Work to complete ::
Report each line from the listing that the string "addIntParallel" appears in.

Dataset content ::
Lemma vectors_begin s phs h lab vec s' :
  vectors_ok s phs → last (uniquePath (rt s)) = Some h → label_ok (rt s) lab → inj_Begin h lab vec s = Ok s' →
  Begin h lab (rt s) = Ok (rt s') ∧ ∃ ph, vectors_ok s' (phs ++ [ph]).
Proof.
  intros [Hn Hr Hp] Hh Hlab HB. unfold inj_Begin in HB. apply bind_Ok in HB as (c & Hc%obj_Ok & HB).
  apply bind_Ok in HB as (r & HBr & HB). apply bind_Ok in HB as (cur & Hcur%deref_Ok & [= <-]).
  split; [done|]. destruct (Begin_nested (rt s) phs h lab r Hn Hh Hlab HBr) as (c1 & ph & Hc1 & Ho & Hn').
  exists ph. pose proof (Begin_Ok h lab (rt s) r HBr) as (c2 & ph2 & t & cur2 & t' & Hc2 & Hb2 & Hbp & Hcur2 & Hm & ->).
  assert (c1 = c) as -> by congruence. assert (c2 = c) as -> by congruence.
  destruct (Begin_phase (rt s) phs h lab c ph2 t Hn Hh Hlab Hc Hb2 Hbp) as (Hlen & Hbg & _).
  destruct (MarkPhase_shape cur2 ph2 c (rt s) t t' (bg_wf _ _ _ _ _ Hbg) Hm) as [Hsh Hct].
  simpl in Hcur. rewrite Hct in Hcur.
  assert (cur = ph2) as -> by (pose proof (bg_current _ _ _ _ _ Hbg); congruence).
  assert (ph2 = ph) as -> by (pose proof (ns_current _ _ Hn') as Hl; simpl in Hl; rewrite last_snoc, Hct in Hl; congruence).
  set (bits := if vec =? 0 then sys_detect_bit_vector_ s else <[h := vec]> (sys_detect_bit_vector_ s)).
  destruct phs as [|p0 phs0].
  - (* the root begins *)
    assert (BeginVector s ph (begin_label lab c) (default 0 (bits !! h)) !! ph = Some ROOT_SYS_DETECT_VEC) as Hv.
    { unfold BeginVector. rewrite (ns_current _ _ Hn). simpl. destruct (root_ (tree (rt s))) as [q|] eqn:Hq.
      - assert (q = ph) as ->; [|by apply Hp]. unfold BeginPhase in Hbp.
        rewrite (ns_current _ _ Hn), Hq in Hbp. simpl in Hbp. unfold Tree_ReInit in Hbp. rewrite Hq in Hbp.
        simpl in Hbp. congruence.
      - apply lookup_insert_eq. }
    split; simpl; [done| |].
    + intros h0 Hh0 _. rewrite Hv. simpl. destruct (uniquePath (rt s)) as [|x [|y l]]; try done.
      injection Hh0 as ->. injection Hh as ->. apply lookup_insert_eq.
    + intros q Hq. rewrite (root_phase _ _ ph Hn' eq_refl : root_ t' = Some ph) in Hq. by injection Hq as <-.
  - (* another domain begins *)
    pose proof (root_phase _ _ p0 Hn eq_refl) as Hroot.
    pose proof (root_phase _ _ p0 Hn' eq_refl) as Hroot'.
    assert (p0 ≠ ph) as Hne.
    { intros ->. destruct (ns_phase _ _ Hn' O ph eq_refl) as (n & Hnp & Hlv & _).
      destruct (ns_phase _ _ Hn' (S (length phs0)) ph) as (n' & Hnp' & Hlv' & _); [by apply list_lookup_middle|].
      assert (n' = n) as -> by congruence. lia. }
    split; simpl; [done| |].
    + intros h0 Hh0 _. assert (h0 ≠ h) as Hh0h.
      { intros ->. rewrite last_lookup, Hlen in Hh. simpl in Hh.
        assert (O = S (length phs0)) as H; [|done]. eapply (path_inj (rt s) _ _ _ h Hn); [|exact Hh].
        by destruct (uniquePath (rt s)). }
      rewrite lookup_insert_ne by done. subst bits. specialize (Hr h0 Hh0 ltac:(done)).
      destruct (vec =? 0); [done|]. by rewrite lookup_insert_ne.
    + intros q Hq. simpl in Hroot'. rewrite Hroot' in Hq. injection Hq as <-. unfold BeginVector.
      rewrite (ns_current _ _ Hn). destruct (last (p0 :: phs0)) eqn:Hl; [|by apply last_None in Hl].
      rewrite lookup_insert_ne by done. by apply Hp.
Qed.

(** ** Detection *)

(** The domain at position [l] recovers from the errors, and none between it
    and position [i] does. *)
Definition recovers (s : InjRt) (sys_err_vec : Z) (l : nat) : bool :=
  match uniquePath (rt s) !! l with Some h => CHECK_SYS_ERR_VEC sys_err_vec (bits_of s h) | None => false end.
Definition innermost (s : InjRt) (sys_err_vec : Z) (i l : nat) : Prop :=
  (l ≤ i)%nat ∧ recovers s sys_err_vec l = true ∧ ∀ j, (l < j ≤ i)%nat → recovers s sys_err_vec j = false.

Lemma GetParentCD_path r i h : uniquePath r !! S i = Some h →
  ∃ h', uniquePath r !! i = Some h' ∧ GetParentCD r (Z.of_nat (S i)) = Ok (Some h').
Proof.
  intros Hi. pose proof (lookup_lt_Some _ _ _ Hi). destruct (lookup_lt_is_Some_2 (uniquePath r) i) as [h' Hh']; [lia|].
  exists h'. split; [done|]. unfold GetParentCD.
  rewrite (proj2 (Z.ltb_lt _ _)), (proj2 (Z.leb_le _ _)) by lia. simpl.
  rewrite (aload_lookup _ _ h'); [done|lia|]. by replace (Z.to_nat (Z.of_nat (S i) - 1)) with i by lia.
Qed.

Lemma find_cover_innermost s phs vec i : ∀ h fuel,
  nested (rt s) phs → uniquePath (rt s) !! i = Some h → (i < fuel)%nat →
  (∃ l hl, find_cover fuel s vec (Some h) = Ok (Some hl) ∧ uniquePath (rt s) !! l = Some hl ∧ innermost s vec i l) ∨
  find_cover fuel s vec (Some h) = Ok None ∧ ∀ j, (j ≤ i)%nat → recovers s vec j = false.
Proof.
  induction i as [|i IH]; intros h [|fuel] Hn Hi Hf; try lia; cbn [find_cover];
    destruct (ns_dom _ _ Hn _ h Hi) as (c & Hc & Hl & _); rewrite (obj_Some _ h c Hc), ret_bind;
    destruct (CHECK_SYS_ERR_VEC vec (bits_of s h)) eqn:Hck.
  - left. exists O, h. split; [done|]. split; [done|]. split; [done|]. unfold recovers. rewrite Hi. split; [done|lia].
  - right. rewrite Hl. unfold GetParentCD. rewrite andb_false_r, ret_bind. split; [by destruct fuel|].
    intros j Hj. assert (j = O) as -> by lia. unfold recovers. by rewrite Hi.
  - left. exists (S i), h. split; [done|]. split; [done|]. split; [done|]. unfold recovers. rewrite Hi. split; [done|lia].
  - rewrite Hl. destruct (GetParentCD_path (rt s) i h Hi) as (h' & Hh' & ->). rewrite ret_bind.
    assert (recovers s vec (S i) = false) as Hlast by (unfold recovers; by rewrite Hi).
    destruct (IH h' fuel Hn Hh') as [(l & hl & Hf' & Hhl & Hle & Hok & Hno)|[Hf' Hno]]; [lia|left|right].
    + exists l, hl. split; [done|]. split; [done|]. split; [lia|]. split; [done|]. intros j Hj.
      destruct (decide (j = S i)) as [->|]; [done|apply Hno; lia].
    + split; [done|]. intros j Hj. destruct (decide (j = S i)) as [->|]; [done|apply Hno; lia].
Qed.

Lemma root_recovers s phs clk : vectors_ok s phs → phs ≠ [] →
  recovers s (SystemErrorInjector_Inject expl clk (system_error_injector_ s) (rand_state s)).1.1 O = true.
Proof.
  intros Hv Hphs. unfold recovers. pose proof (ns_pos _ _ (vo_nested _ _ Hv)) as Hpos.
  destruct (uniquePath (rt s)) as [|h l] eqn:Hl; [done|]. simpl. unfold bits_of.
  rewrite (vo_root _ _ Hv h) by (rewrite ?Hl; done). simpl. unfold CHECK_SYS_ERR_VEC. apply Z.eqb_eq.
  change ROOT_SYS_DETECT_VEC with (Z.ones 64). rewrite Z.land_ones by lia. apply Z.mod_small. apply Inject_range.
Qed.

Lemma begun_position r phs i h : nested r phs → uniquePath r !! i = Some h → active r h ↔ (i < length phs)%nat.
Proof.
  intros Hn Hi. destruct (ns_dom _ _ Hn i h Hi) as (c & Hc & _ & Hb & _). split.
  - intros (c' & Hc' & Hb'). assert (c' = c) as -> by congruence. rewrite Hb in Hb'. by apply bool_decide_eq_true in Hb'.
  - intros Hlt. exists c. split; [done|]. rewrite Hb. by apply bool_decide_eq_true.
Qed.

(** The vector of the errors that Detect finds. *)
Definition found_errors (clk : real_t) (s : InjRt) : Z * SystemErrorInjector * Z :=
  SystemErrorInjector_Inject expl clk (system_error_injector_ s) (rand_state s).

Lemma Detect_innermost s phs i h clk :
  vectors_ok s phs → uniquePath (rt s) !! i = Some h → active (rt s) h →
  let '(vec, inj, x) := found_errors clk s in
  (vec = 0 → inj_Detect h clk s = Ok (false, with_injector inj x s)) ∧
  (vec ≠ 0 → ∃ l, innermost s vec i l ∧ Z.of_nat l < INVALID_ROLLBACK_POINT ∧
     Detect (Z.of_nat l) (rt s) = Ok (SetRollbackPoint (Z.of_nat l) (rt s)) ∧
     inj_Detect h clk s = Ok (true, with_rt (SetRollbackPoint (Z.of_nat l) (rt s)) (with_injector inj x s))).
Proof.
  intros Hv Hi Ha. pose proof (vo_nested _ _ Hv) as Hn. pose proof (proj1 (begun_position _ phs i h Hn Hi) Ha) as Hlt.
  assert (phs ≠ []) as Hphs by (intros ->; simpl in Hlt; lia).
  pose proof (root_recovers s phs clk Hv Hphs) as Hroot. destruct (ns_dom _ _ Hn i h Hi) as (c & Hc & Hl & _).
  unfold inj_Detect, CheckErrorOccurred. rewrite (obj_Some _ h c Hc), ret_bind. fold (found_errors clk s) in Hroot |- *.
  destruct (found_errors clk s) as [[vec inj] x]. simpl in Hroot.
  split; [by intros ->|]. intros Hne. rewrite (proj2 (Z.eqb_neq _ _) Hne).
  pose proof (lookup_lt_Some _ _ _ Hi) as Hlen. pose proof (ns_depth _ _ Hn).
  set (s1 := with_injector inj x s).
  destruct (find_cover_innermost s1 phs vec i h (S (length (uniquePath (rt s1)))) Hn Hi) as
    [(l & hl & Hf & Hhl & Hin)|[_ Hno]]; [simpl; lia| |].
  2:{ specialize (Hno O ltac:(lia)). change (recovers s vec O = false) in Hno. congruence. }
  exists l. split; [done|]. pose proof (lookup_lt_Some _ _ _ Hhl) as Hll. simpl in Hll. split; [lia|].
  assert (Detect (Z.of_nat l) (rt s) = Ok (SetRollbackPoint (Z.of_nat l) (rt s))) as HD.
  { unfold Detect, GetCDLevel. rewrite (proj2 (Z.ltb_lt _ _)) by lia.
    rewrite (aload_lookup _ _ hl); [done|lia|by rewrite Nat2Z.id]. }
  split; [done|]. rewrite Hf, ret_bind. destruct (ns_dom _ _ Hn l hl Hhl) as (d & Hd & Hdl & _).
  change (objs (rt s1)) with (objs (rt s)) in *. rewrite (obj_Some (rt s1) hl d Hd), !ret_bind, Hdl, Hl.
  destruct Hin as [Hle _]. rewrite (proj2 (Z.leb_le _ _)) by lia.
  change (tree (rt s1)) with (tree (rt s)). rewrite (ns_current _ _ Hn).
  destruct (last phs) eqn:Hlast; [|by apply last_None in Hlast].
  cbn [deref cassert]. rewrite !ret_bind. change (rt s1) with (rt s). by rewrite HD, ret_bind.
Qed.
(* ===== verification/Parallel.v ===== *)
(** * Parallel: the communication interface of CoMD (parallel.h, parallel.c)

    [Parallel] is what parallel.h promises to the rest of the program: the
    number of ranks, the local rank, the collective reductions and the paired
    send and receive. The components that communicate are written and proved
    against this interface. Built without DO_MPI the functions are the [#else]
    branches of parallel.c, which are the instance [serial]; built with DO_MPI
    they are MPI's, which is not part of this program. *)

From Stdlib Require Import ZArith Lia.
From stdpp Require Import base list numbers sets.
From S2P Require Import Prelude Float64.

(** A buffer to receive into has a capacity, in messages. *)
Class Parallel := {
  getNRanks : Z;
  getMyRank : Z;
  sendReceiveParallel : ∀ {M : Type},
    list M → Z (* dest *) → Z (* capacity *) → Z (* source *) → res (list M);
  addIntParallel : list Z → list Z;
  maxIntParallel : list Z → list Z;
  addRealParallel : list real_t → list real_t;
}.

(** What the ranks rely on: the local rank is one of the ranks. *)
Class ParallelLaws `{Parallel} : Prop := {
  nranks_pos : 0 < getNRanks;
  myrank_range : 0 ≤ getMyRank < getNRanks;
}.

(** [printRank]: output comes from rank 0. *)
Definition printRank `{Parallel} : Z := if getMyRank =? 0 then 1 else 0.

Module Serial.
(** [int myRank = 0; int nRanks = 1;] and the branches without DO_MPI. *)
Definition nRanks : Z := 1.
Definition myRank : Z := 0.

(** [assert(source == dest); memcpy(recvBuf, sendBuf, sendLen);] *)
Definition sendReceive {M : Type}
    (sendBuf : list M) (dest recvLen source : Z) : res (list M) :=
  _ ← cassert (source =? dest);
  if Z.of_nat (length sendBuf) <=? recvLen then Ok sendBuf else Err OutOfBounds.

(** [for (ii < count) recvBuf[ii] = sendBuf[ii];] *)
Definition addInt (sendBuf : list Z) : list Z := sendBuf.
Definition maxInt (sendBuf : list Z) : list Z := sendBuf.
Definition addReal (sendBuf : list real_t) : list real_t := sendBuf.
End Serial.

#[export] Instance serial : Parallel := {|
  getNRanks := Serial.nRanks;
  getMyRank := Serial.myRank;
  sendReceiveParallel := @Serial.sendReceive;
  addIntParallel := Serial.addInt;
  maxIntParallel := Serial.maxInt;
  addRealParallel := Serial.addReal;
|}.

#[export] Instance serial_laws : ParallelLaws.
Proof. split; simpl; unfold Serial.nRanks, Serial.myRank; lia. Qed.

The completed task ::
  addIntParallel : list Z → list Z;
  addIntParallel := Serial.addInt;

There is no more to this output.